- _EXERCISE DETAILS_: Instruction for the entries that follow: retype exactly the lines from the line with "Definition join (sep" to the line with "Record SubResponse (Dist", both included, and omit all others.

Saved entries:
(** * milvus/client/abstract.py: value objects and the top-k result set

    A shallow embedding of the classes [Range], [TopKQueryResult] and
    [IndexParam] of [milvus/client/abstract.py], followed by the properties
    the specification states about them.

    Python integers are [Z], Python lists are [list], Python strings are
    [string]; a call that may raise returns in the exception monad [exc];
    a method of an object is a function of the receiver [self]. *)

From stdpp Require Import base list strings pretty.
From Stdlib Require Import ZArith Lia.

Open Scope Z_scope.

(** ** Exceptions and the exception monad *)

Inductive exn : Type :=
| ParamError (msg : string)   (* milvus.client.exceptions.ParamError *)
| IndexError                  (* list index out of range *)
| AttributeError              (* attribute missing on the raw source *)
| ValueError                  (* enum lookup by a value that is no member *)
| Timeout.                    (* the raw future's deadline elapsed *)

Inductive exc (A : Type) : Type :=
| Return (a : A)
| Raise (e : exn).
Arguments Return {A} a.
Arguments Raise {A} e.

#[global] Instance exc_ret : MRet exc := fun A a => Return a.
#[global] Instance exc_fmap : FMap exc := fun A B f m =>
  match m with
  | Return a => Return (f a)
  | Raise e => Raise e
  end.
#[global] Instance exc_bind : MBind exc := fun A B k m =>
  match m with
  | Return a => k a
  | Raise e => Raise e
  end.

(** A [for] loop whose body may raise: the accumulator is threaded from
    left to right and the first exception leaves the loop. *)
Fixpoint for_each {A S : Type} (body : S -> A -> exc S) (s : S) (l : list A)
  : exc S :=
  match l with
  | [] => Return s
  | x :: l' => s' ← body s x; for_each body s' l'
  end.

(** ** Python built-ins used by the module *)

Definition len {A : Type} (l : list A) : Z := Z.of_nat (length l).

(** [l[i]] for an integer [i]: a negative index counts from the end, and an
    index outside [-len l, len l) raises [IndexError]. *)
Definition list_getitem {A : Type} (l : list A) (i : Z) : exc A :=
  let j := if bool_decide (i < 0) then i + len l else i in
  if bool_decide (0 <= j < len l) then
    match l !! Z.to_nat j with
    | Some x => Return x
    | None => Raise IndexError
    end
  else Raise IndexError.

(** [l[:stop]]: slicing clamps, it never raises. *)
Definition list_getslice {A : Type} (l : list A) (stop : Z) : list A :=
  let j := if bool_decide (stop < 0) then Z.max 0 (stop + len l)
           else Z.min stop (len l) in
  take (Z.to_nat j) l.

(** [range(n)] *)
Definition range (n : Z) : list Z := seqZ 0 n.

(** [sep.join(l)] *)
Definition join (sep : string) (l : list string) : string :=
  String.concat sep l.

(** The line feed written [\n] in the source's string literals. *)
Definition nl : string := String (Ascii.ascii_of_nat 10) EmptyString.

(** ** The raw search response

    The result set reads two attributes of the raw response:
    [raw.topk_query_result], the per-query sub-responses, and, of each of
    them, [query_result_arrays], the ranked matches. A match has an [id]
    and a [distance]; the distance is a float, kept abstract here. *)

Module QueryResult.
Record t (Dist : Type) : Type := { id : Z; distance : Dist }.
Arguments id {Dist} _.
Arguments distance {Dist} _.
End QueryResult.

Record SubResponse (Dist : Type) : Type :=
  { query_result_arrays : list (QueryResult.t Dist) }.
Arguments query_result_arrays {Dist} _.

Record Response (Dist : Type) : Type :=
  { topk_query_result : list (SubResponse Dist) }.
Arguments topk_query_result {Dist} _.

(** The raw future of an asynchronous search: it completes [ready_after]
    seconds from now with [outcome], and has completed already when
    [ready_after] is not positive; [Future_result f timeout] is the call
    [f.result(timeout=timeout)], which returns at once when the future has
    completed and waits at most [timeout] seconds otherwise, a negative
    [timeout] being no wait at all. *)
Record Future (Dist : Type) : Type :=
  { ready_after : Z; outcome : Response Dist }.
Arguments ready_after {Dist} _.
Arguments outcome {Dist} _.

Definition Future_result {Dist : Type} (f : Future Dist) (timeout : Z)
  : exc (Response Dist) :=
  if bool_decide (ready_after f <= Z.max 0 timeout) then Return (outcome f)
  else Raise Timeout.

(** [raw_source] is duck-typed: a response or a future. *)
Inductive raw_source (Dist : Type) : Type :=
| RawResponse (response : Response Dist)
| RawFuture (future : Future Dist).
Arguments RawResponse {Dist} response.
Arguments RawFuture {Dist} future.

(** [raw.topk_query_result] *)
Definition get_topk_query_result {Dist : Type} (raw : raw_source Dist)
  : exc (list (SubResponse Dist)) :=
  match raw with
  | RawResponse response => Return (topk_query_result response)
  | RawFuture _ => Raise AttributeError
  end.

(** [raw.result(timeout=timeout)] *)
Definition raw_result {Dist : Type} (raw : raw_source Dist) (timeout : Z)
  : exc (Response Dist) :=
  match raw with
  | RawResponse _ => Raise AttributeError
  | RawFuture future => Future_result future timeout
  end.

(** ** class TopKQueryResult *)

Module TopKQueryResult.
--
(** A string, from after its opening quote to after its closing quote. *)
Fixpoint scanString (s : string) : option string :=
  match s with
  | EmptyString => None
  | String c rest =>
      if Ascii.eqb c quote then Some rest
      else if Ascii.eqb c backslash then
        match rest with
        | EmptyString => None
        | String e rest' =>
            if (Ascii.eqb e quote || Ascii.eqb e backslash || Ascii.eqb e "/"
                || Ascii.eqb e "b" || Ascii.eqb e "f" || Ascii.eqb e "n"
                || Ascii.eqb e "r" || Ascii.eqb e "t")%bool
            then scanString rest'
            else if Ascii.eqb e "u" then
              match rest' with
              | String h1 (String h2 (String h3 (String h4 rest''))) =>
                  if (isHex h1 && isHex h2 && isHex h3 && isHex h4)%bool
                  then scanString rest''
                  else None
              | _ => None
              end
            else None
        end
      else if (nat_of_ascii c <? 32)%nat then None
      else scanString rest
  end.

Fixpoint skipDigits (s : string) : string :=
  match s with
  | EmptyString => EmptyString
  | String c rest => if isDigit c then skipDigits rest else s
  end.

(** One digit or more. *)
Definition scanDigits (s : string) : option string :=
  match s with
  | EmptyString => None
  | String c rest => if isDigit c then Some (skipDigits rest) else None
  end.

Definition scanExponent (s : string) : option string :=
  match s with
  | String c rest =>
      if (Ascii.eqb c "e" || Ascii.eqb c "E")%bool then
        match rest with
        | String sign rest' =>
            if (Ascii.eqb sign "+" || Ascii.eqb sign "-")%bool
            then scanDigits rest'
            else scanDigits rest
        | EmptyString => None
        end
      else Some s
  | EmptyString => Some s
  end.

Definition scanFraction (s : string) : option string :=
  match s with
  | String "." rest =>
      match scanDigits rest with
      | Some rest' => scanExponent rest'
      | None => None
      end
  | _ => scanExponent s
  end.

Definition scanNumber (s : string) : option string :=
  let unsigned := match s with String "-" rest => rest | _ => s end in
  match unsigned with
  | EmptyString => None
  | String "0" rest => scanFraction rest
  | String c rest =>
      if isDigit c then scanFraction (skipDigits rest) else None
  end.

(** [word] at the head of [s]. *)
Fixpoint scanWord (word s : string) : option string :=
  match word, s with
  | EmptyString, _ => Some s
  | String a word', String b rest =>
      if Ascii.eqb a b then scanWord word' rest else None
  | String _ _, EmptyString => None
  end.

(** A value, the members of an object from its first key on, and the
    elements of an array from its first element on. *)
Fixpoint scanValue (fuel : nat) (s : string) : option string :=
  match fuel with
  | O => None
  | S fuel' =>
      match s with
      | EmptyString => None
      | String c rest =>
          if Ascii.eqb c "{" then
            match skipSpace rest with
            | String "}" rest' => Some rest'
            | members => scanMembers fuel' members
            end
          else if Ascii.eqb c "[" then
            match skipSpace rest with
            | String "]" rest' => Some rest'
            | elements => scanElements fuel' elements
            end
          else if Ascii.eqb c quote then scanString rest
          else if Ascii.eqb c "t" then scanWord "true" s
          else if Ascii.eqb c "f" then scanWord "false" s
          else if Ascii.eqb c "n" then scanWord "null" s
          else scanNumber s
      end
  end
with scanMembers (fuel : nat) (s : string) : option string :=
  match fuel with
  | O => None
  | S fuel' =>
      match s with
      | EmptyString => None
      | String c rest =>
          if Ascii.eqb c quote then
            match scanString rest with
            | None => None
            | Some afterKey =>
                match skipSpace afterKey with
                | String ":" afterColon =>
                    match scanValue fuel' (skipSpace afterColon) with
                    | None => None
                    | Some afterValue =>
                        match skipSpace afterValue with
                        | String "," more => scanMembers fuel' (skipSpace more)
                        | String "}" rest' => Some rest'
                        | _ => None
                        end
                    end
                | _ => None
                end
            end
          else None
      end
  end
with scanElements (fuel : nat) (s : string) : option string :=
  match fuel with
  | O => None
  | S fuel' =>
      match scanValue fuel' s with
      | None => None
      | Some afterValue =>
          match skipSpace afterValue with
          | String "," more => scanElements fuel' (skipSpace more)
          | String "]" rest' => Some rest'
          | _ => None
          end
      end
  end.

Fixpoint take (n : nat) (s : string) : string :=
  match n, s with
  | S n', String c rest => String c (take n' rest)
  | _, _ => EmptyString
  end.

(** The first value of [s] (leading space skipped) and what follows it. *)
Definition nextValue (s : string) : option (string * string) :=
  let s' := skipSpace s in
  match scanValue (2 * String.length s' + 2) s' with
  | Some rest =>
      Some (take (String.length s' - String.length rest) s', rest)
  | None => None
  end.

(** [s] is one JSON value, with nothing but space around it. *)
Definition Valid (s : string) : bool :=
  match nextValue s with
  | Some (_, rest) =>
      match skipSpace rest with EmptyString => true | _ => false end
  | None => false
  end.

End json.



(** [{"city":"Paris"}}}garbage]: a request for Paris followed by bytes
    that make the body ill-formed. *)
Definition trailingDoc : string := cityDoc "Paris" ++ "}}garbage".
...
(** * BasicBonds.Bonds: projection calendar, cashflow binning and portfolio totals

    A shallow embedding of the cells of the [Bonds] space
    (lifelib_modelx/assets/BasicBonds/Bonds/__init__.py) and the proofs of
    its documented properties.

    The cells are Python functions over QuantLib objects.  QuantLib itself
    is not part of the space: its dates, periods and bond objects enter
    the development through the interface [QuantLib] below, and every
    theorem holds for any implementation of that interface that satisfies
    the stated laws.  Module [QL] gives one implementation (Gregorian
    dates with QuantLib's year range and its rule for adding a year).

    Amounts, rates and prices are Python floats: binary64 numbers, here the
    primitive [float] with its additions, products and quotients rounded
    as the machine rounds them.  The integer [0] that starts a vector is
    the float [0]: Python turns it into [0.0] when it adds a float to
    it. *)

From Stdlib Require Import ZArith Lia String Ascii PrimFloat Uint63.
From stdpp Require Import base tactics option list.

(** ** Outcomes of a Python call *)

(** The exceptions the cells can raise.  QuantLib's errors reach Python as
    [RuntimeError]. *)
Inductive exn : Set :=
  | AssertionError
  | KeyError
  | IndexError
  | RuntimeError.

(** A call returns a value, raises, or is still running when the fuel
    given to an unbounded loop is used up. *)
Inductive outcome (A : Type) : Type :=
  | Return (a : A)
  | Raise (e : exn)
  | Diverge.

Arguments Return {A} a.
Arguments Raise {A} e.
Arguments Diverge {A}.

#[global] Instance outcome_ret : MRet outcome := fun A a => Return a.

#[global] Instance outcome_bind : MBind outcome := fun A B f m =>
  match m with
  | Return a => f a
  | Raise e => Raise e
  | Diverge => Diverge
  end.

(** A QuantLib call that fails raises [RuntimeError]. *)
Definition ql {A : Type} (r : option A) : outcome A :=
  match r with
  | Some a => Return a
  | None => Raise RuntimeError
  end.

- _WRITTEN RESPONSE_:
Definition join (sep : string) (l : list string) : string :=
  String.concat sep l.

(** The line feed written [\n] in the source's string literals. *)
Definition nl : string := String (Ascii.ascii_of_nat 10) EmptyString.

(** ** The raw search response

    The result set reads two attributes of the raw response:
    [raw.topk_query_result], the per-query sub-responses, and, of each of
    them, [query_result_arrays], the ranked matches. A match has an [id]
    and a [distance]; the distance is a float, kept abstract here. *)

Module QueryResult.
Record t (Dist : Type) : Type := { id : Z; distance : Dist }.
Arguments id {Dist} _.
Arguments distance {Dist} _.
End QueryResult.

Record SubResponse (Dist : Type) : Type :=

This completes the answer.